Radial velocities of narrow emission line components in the spectra of T Tauri stars

TL;DR

This study investigates the radial velocity variations of narrow emission lines in T Tauri stars, revealing that observed line shifts are due to optical effects rather than actual gas motion, challenging previous assumptions.

Contribution

The paper demonstrates that line shifts in T Tauri stars are caused by optical thickness and Stark effects, not gas inflow, refining the understanding of emission line origins.

Findings

Line shifts are not due to gas inflow or motion.

Radial velocity curves show no phase shifts between lines.
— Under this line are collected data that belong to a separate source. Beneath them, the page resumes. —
(* ===== verification/ChunkIndex.v ===== *)
(** * The time index

    [ChunkIdSetPerTime] of [dl_chunk_store/src/store.rs], its maintenance in [writes.rs]
    ([insert_chunk] and [insert_dlr_manifest] update it the same way), and the two searches
    of [query.rs] that run on it, [ChunkStore::latest_at] and [ChunkStore::range].

    A [BTreeMap] is a [gmap] whose entries are listed in key order, a [BTreeSet] a [gset]
    whose elements are. *)

From stdpp Require Import strings.
From S2P Require Import Prelude Ints TimeInt TimeRange Tuid.

(** [BTreeMap<TimeInt, _>] in order. *)
Definition entries {A} (m : gmap TimeInt.t A) : list (TimeInt.t * A) :=
  sort_by (fun a b => TimeInt.le (fst a) (fst b)) (map_to_list m).

(** [BTreeMap::range] with an upper bound, and with both bounds. *)
Definition range_to {A} (m : gmap TimeInt.t A) (hi : TimeInt.t) : list (TimeInt.t * A) :=
  List.filter (fun '(time, _) => TimeInt.le time hi) (entries m).
Definition range_within {A} (m : gmap TimeInt.t A) (lo hi : TimeInt.t) : list (TimeInt.t * A) :=
  List.filter (fun '(time, _) => TimeInt.le lo time && TimeInt.le time hi) (entries m).

(** [BTreeSet<ChunkId>] in order. *)
Definition set_iter (s : gset ChunkId.t) : list ChunkId.t := sort_by ChunkId.le (elements s).

Module ChunkIdSetPerTime.

Record t := Mk {
  max_interval_length : Z;
  per_start_time : gmap TimeInt.t (gset ChunkId.t);
  per_end_time : gmap TimeInt.t (gset ChunkId.t);
}.

(** [Default]. *)
Definition empty : t := Mk 0 ∅ ∅.

(** [map.entry(time).or_default().insert(chunk_id)]. *)
Definition insert_at (m : gmap TimeInt.t (gset ChunkId.t)) (time : TimeInt.t) (id : ChunkId.t)
    : gmap TimeInt.t (gset ChunkId.t) :=
  <[time := {[id]} ∪ default ∅ (m !! time)]> m.

(** The update of an index for a chunk that covers [time_range]. *)
Definition insert (self : t) (time_range : AbsoluteTimeRange.t) (id : ChunkId.t) : t :=
  Mk (Z.max (max_interval_length self) (AbsoluteTimeRange.abs_length time_range))
    (insert_at (per_start_time self) (AbsoluteTimeRange.rmin time_range) id)
    (insert_at (per_end_time self) (AbsoluteTimeRange.rmax time_range) id).

(** [max_interval_length.saturating_cast()], a [u64] as an [i64]. *)
Definition interval (self : t) : Z := saturating_cast U64 I64 (max_interval_length self).

(** [ChunkStore::latest_at]. *)
Definition latest_at (at_ : TimeInt.t) (self : t) : option (list ChunkId.t) :=
  upper_bound ← fst <$> last (range_to (per_start_time self) at_);
  let lower_bound := saturating_sub (TimeInt.as_i64 upper_bound) (interval self) in
  Some (take_while (fun '(time, _) => lower_bound <=? TimeInt.as_i64 time)
          (rev (range_to (per_start_time self) at_))
        ≫= fun '(_, chunk_ids) => set_iter chunk_ids).

(** The bounds [ChunkStore::range] queries, widened by one tick for the extended bounds. *)
Definition query_min (range : AbsoluteTimeRange.t) (extended : bool) : TimeInt.t :=
  if extended
  then TimeInt.new_temporal (saturating_sub (TimeInt.as_i64 (AbsoluteTimeRange.rmin range)) 1)
  else AbsoluteTimeRange.rmin range.
Definition query_max (range : AbsoluteTimeRange.t) (extended : bool) : TimeInt.t :=
  if extended
  then TimeInt.new_temporal (saturating_add (TimeInt.as_i64 (AbsoluteTimeRange.rmax range)) 1)
  else AbsoluteTimeRange.rmax range.

Definition range_bounds (range : AbsoluteTimeRange.t) (extended : bool) (self : t) : TimeInt.t * TimeInt.t :=
  let query_min := query_min range extended in
  let query_max := query_max range extended in
  let query_min := TimeInt.new_temporal (saturating_sub (TimeInt.as_i64 query_min) (interval self)) in
  let start_time := from_option fst TimeInt.MIN (last (range_to (per_start_time self) query_min)) in
  let end_time := from_option fst start_time (last (range_to (per_start_time self) query_max)) in
  (start_time, TimeInt.max start_time end_time).

(** [ChunkStore::range]. *)
Definition range (range : AbsoluteTimeRange.t) (extended : bool) (indices : list t) : list ChunkId.t :=
  indices ≫= fun self =>
    let '(start_time, end_time) := range_bounds range extended self in
    range_within (per_start_time self) start_time end_time ≫= fun '(_, chunk_ids) => set_iter chunk_ids.

End ChunkIdSetPerTime.

(** ** Ordered traversals *)

Section Traversals.

Context {A : Type}.
Implicit Types m : gmap TimeInt.t A.

Lemma elem_of_entries m time x : (time, x) ∈ entries m <-> m !! time = Some x.
Proof. unfold entries. rewrite elem_of_sort_by. apply elem_of_map_to_list. Qed.

Definition entry_le (a b : TimeInt.t * A) : bool := TimeInt.le (fst a) (fst b).

#[export] Instance timeint_le_preorder : TotalPreorder TimeInt.le.
Proof. split; intros *; rewrite !TimeInt.le_as_i64, !Z.leb_le; lia. Qed.

#[export] Instance entry_le_preorder : TotalPreorder entry_le.
Proof. unfold entry_le. apply (comap_preorder fst TimeInt.le), _. Qed.

Lemma entries_sorted m : sorted_by entry_le (entries m).
Proof. apply (sort_by_sorted entry_le). Qed.

Lemma sorted_filter_bool (p : TimeInt.t * A -> bool) l : sorted_by entry_le l ->
  sorted_by entry_le (List.filter p l).
Proof.
  induction 1 as [|x l Hs IH Hf]; simpl; [constructor|]. destruct (p x); [|done]. constructor; [done|].
  rewrite Forall_forall in *. intros y [Hy _]%elem_of_filter_bool. by apply Hf.
Qed.

Lemma elem_of_range_to m hi time x :
  (time, x) ∈ range_to m hi <-> m !! time = Some x /\ TimeInt.as_i64 time <= TimeInt.as_i64 hi.
Proof.
  unfold range_to. rewrite elem_of_filter_bool, elem_of_entries.
  by rewrite TimeInt.le_as_i64, Z.leb_le.
Qed.

Lemma elem_of_range_within m lo hi time x :
  (time, x) ∈ range_within m lo hi <->
  m !! time = Some x /\ TimeInt.as_i64 lo <= TimeInt.as_i64 time <= TimeInt.as_i64 hi.
Proof.
  unfold range_within. rewrite elem_of_filter_bool, elem_of_entries.
  by rewrite andb_true_iff, !TimeInt.le_as_i64, !Z.leb_le.
Qed.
Optical thickness and Stark effect explain line shifts.

Abstract

We studied rotational modulation of the radial velocities of narrow emission lines in four classical T Tauri stars. We found that the previously declared shift of the mean velocity of neutral and ionized helium lines relative to the mean radial velocity of the star is not associated with the inflow of accreted gas into the hotspot, since the radial velocity curves for lines with different velocity shifts should exhibit phase shifts relative to each other, while the observed phase shifts are absent within their uncertainties and do not correspond to the observed line velocity shifts. This means that the line shifts are not caused by the actual gas motion. For neutral helium lines, the shifts can be explained by the large optical thickness of the lines and the Stark effect at plasma parameters expected at the base of the accretion column of T Tauri stars.